(Available data Opens)

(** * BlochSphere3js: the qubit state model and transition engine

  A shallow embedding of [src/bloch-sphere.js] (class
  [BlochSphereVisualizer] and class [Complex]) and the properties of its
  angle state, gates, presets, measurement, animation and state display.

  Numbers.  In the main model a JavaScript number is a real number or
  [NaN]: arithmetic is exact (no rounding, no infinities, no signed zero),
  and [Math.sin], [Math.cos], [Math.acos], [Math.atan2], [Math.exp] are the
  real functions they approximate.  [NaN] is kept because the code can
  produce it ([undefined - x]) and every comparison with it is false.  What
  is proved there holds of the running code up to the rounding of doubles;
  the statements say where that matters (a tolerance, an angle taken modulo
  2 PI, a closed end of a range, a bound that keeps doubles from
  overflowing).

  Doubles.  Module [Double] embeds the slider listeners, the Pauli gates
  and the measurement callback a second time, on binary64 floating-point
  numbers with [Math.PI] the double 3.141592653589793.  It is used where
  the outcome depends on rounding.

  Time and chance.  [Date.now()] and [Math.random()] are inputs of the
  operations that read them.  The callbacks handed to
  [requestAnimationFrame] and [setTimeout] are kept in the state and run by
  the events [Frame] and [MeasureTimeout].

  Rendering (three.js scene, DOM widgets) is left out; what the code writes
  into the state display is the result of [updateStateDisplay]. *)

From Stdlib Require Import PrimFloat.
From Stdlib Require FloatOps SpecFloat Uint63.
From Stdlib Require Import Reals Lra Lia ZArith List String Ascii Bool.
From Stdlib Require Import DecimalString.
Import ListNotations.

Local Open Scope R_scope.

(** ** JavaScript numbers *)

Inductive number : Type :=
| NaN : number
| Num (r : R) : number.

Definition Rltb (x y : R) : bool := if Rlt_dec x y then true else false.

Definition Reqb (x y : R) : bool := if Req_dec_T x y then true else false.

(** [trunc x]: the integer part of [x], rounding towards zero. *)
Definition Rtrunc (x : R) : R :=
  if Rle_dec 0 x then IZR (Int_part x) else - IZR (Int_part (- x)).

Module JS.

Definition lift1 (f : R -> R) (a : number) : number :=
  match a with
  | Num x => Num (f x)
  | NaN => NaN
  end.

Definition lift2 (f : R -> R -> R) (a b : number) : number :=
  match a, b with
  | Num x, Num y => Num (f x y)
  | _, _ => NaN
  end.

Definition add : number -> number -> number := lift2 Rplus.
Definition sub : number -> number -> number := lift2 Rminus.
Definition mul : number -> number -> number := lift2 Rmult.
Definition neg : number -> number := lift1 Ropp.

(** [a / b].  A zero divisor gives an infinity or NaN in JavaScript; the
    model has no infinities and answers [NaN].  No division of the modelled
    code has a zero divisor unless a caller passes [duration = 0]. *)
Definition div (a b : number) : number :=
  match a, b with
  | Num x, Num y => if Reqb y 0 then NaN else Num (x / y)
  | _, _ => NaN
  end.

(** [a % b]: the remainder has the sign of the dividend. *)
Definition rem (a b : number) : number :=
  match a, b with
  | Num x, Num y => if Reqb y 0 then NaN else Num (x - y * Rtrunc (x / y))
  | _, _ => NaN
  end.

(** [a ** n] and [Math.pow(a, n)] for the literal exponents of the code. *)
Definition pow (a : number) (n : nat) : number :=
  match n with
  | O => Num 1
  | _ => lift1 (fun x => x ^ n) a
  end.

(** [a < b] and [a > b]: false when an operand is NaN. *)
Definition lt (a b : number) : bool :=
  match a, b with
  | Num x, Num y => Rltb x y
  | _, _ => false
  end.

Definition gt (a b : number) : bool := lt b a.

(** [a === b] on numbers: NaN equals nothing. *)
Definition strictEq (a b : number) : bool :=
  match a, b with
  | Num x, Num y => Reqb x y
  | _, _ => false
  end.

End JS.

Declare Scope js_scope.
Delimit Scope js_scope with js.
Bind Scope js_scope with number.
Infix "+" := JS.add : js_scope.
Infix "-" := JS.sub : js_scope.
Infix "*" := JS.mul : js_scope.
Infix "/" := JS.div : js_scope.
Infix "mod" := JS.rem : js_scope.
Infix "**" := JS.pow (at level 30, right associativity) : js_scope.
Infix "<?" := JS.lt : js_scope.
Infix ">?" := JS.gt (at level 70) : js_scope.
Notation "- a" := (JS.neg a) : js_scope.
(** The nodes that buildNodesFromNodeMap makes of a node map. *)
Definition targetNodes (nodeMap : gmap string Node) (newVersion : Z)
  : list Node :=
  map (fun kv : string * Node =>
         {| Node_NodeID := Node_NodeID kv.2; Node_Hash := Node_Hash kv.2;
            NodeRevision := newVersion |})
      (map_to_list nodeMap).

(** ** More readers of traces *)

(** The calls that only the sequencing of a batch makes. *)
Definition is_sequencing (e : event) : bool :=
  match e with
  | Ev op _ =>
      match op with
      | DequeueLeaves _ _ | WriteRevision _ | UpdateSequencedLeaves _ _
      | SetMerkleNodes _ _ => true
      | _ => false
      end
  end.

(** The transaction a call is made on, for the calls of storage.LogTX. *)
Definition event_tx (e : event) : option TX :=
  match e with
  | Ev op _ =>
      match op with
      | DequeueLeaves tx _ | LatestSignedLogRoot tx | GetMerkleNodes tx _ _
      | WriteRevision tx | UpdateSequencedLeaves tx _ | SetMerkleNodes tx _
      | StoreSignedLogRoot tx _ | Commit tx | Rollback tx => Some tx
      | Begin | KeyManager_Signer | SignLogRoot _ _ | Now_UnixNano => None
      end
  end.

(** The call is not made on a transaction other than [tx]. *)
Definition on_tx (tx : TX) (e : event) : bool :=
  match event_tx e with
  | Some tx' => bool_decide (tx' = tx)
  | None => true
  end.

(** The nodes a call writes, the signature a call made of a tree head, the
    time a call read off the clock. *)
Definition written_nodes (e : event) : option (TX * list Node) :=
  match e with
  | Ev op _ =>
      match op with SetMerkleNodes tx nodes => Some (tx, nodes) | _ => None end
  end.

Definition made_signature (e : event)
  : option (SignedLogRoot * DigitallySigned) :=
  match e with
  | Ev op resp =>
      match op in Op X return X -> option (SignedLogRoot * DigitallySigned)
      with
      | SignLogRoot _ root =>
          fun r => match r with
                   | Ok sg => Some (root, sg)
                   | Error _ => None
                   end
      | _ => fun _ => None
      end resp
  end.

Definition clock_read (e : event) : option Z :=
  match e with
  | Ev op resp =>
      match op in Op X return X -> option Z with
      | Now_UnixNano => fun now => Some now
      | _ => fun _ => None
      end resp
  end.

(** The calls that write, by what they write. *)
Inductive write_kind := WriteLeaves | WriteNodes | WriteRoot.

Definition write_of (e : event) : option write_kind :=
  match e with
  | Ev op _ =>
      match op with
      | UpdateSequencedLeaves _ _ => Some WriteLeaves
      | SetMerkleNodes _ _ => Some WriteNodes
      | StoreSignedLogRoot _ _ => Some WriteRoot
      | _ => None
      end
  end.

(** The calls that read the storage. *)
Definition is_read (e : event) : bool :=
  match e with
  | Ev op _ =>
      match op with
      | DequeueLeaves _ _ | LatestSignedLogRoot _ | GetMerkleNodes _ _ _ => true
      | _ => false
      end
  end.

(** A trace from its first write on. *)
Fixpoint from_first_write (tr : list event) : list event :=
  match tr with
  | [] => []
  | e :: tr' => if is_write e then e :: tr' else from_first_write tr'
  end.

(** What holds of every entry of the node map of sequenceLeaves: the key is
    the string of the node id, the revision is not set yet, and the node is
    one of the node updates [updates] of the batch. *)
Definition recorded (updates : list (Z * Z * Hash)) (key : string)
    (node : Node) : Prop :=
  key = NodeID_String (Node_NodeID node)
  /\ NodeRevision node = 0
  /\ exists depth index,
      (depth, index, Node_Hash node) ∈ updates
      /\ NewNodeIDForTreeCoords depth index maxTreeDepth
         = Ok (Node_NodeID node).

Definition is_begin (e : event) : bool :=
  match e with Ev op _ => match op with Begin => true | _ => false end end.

(Available data Closes)

Directions for this task:
Retype the portion of the data above that starts on the line with "(** What holds" and finishes on the line with "key = NodeID_String (Node_NodeID node)", including both of those lines.

Exercise output:
(** What holds of every entry of the node map of sequenceLeaves: the key is
    the string of the node id, the revision is not set yet, and the node is
    one of the node updates [updates] of the batch. *)
Definition recorded (updates : list (Z * Z * Hash)) (key : string)
    (node : Node) : Prop :=
  key = NodeID_String (Node_NodeID node)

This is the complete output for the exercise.